### [Problem description]
Repeat precisely the span of lines below that opens with the line containing "(** Every run" and closes with the line containing "End JobDetail.", both included.

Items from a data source
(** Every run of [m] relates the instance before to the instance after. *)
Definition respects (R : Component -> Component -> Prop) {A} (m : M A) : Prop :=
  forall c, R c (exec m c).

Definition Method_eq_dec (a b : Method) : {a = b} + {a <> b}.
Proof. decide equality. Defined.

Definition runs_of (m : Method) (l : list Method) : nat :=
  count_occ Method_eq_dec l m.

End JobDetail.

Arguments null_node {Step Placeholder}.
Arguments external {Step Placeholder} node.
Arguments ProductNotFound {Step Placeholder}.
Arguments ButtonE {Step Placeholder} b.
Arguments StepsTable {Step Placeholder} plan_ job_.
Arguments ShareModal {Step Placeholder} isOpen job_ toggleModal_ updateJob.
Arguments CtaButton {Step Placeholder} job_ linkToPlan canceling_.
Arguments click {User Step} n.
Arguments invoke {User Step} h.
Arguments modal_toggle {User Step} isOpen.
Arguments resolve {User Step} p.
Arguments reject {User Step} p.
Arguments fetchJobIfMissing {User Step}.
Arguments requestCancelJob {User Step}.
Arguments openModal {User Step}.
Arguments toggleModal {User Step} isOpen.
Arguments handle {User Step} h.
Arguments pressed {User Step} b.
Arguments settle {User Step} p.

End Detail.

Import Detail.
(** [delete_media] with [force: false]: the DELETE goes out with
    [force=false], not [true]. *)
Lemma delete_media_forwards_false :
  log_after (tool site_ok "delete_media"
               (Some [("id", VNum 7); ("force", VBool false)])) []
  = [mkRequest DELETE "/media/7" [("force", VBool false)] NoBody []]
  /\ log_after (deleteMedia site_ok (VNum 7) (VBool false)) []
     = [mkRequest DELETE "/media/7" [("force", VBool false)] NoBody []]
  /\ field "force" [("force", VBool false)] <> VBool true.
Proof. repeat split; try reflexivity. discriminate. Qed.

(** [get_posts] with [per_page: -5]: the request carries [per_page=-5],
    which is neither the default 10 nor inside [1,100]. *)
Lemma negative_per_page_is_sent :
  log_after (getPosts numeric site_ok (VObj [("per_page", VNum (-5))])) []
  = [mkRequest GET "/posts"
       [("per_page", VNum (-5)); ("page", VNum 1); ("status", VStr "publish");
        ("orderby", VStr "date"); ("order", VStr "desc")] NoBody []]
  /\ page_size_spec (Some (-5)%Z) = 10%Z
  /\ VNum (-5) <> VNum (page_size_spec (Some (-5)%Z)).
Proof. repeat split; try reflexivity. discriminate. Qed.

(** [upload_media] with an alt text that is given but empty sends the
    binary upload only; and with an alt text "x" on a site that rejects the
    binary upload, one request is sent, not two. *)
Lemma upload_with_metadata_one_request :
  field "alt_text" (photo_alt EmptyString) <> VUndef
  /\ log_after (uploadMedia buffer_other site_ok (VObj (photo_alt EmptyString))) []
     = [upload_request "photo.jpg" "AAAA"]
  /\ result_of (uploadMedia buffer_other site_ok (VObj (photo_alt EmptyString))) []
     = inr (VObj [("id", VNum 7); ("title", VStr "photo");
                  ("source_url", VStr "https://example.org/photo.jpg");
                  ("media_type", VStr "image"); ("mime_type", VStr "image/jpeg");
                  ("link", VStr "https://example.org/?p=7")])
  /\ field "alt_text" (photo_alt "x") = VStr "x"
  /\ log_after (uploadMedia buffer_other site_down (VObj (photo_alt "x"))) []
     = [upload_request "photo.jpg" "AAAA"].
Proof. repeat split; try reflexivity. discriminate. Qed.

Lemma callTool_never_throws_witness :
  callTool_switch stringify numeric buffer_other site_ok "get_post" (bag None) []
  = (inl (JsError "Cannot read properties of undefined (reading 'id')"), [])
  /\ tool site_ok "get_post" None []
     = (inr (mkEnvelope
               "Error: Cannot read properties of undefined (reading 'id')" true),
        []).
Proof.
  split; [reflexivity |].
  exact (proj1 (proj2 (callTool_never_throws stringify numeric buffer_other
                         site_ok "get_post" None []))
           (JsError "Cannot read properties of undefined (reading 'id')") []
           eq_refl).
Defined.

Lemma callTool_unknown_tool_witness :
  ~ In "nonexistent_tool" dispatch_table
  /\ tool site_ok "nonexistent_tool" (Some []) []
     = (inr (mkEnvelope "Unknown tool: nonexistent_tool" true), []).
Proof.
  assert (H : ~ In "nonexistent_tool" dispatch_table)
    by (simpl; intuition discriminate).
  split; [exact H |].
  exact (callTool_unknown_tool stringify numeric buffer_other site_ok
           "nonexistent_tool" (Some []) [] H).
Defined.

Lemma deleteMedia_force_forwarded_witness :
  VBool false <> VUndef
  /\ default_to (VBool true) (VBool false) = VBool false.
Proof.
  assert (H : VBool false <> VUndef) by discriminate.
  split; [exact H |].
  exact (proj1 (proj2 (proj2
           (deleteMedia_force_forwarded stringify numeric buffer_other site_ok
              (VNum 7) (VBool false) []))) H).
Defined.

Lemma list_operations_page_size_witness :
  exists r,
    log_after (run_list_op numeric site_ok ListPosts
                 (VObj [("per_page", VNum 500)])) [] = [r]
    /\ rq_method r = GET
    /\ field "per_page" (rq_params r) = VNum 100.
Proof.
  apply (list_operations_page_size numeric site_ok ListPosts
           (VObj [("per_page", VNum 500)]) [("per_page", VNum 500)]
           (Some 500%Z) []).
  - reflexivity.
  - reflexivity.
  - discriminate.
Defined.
...
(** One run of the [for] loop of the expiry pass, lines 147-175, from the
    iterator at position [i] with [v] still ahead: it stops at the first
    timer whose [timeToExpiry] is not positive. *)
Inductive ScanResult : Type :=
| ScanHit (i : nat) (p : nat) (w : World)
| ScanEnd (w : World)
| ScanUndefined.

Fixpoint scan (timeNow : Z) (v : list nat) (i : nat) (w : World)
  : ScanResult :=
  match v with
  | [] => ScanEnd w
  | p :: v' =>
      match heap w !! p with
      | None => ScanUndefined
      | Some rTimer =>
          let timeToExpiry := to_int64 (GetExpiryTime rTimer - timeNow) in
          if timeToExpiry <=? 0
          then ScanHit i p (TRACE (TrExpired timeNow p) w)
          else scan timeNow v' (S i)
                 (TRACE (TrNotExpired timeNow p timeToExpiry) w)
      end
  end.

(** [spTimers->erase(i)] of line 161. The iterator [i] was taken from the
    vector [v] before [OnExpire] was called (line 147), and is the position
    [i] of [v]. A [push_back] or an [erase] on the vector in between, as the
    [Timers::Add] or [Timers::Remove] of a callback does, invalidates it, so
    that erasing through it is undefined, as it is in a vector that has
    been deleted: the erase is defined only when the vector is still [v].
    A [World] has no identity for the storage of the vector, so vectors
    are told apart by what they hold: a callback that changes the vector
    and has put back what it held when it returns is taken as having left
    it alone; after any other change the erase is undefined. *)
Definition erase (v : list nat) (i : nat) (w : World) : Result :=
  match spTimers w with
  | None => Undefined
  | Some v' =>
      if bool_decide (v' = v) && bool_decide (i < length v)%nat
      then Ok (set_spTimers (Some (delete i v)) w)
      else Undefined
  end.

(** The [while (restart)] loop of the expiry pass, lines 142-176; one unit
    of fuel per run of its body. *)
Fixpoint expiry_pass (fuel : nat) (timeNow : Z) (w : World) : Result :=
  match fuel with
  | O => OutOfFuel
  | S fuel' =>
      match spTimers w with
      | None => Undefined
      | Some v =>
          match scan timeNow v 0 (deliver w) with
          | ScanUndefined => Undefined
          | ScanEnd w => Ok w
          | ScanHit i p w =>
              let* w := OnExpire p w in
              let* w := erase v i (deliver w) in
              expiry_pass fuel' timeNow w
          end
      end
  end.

### [Result of the exercise]
(** Every run of [m] relates the instance before to the instance after. *)
Definition respects (R : Component -> Component -> Prop) {A} (m : M A) : Prop :=
  forall c, R c (exec m c).

Definition Method_eq_dec (a b : Method) : {a = b} + {a <> b}.
Proof. decide equality. Defined.

Definition runs_of (m : Method) (l : list Method) : nat :=
  count_occ Method_eq_dec l m.

End JobDetail.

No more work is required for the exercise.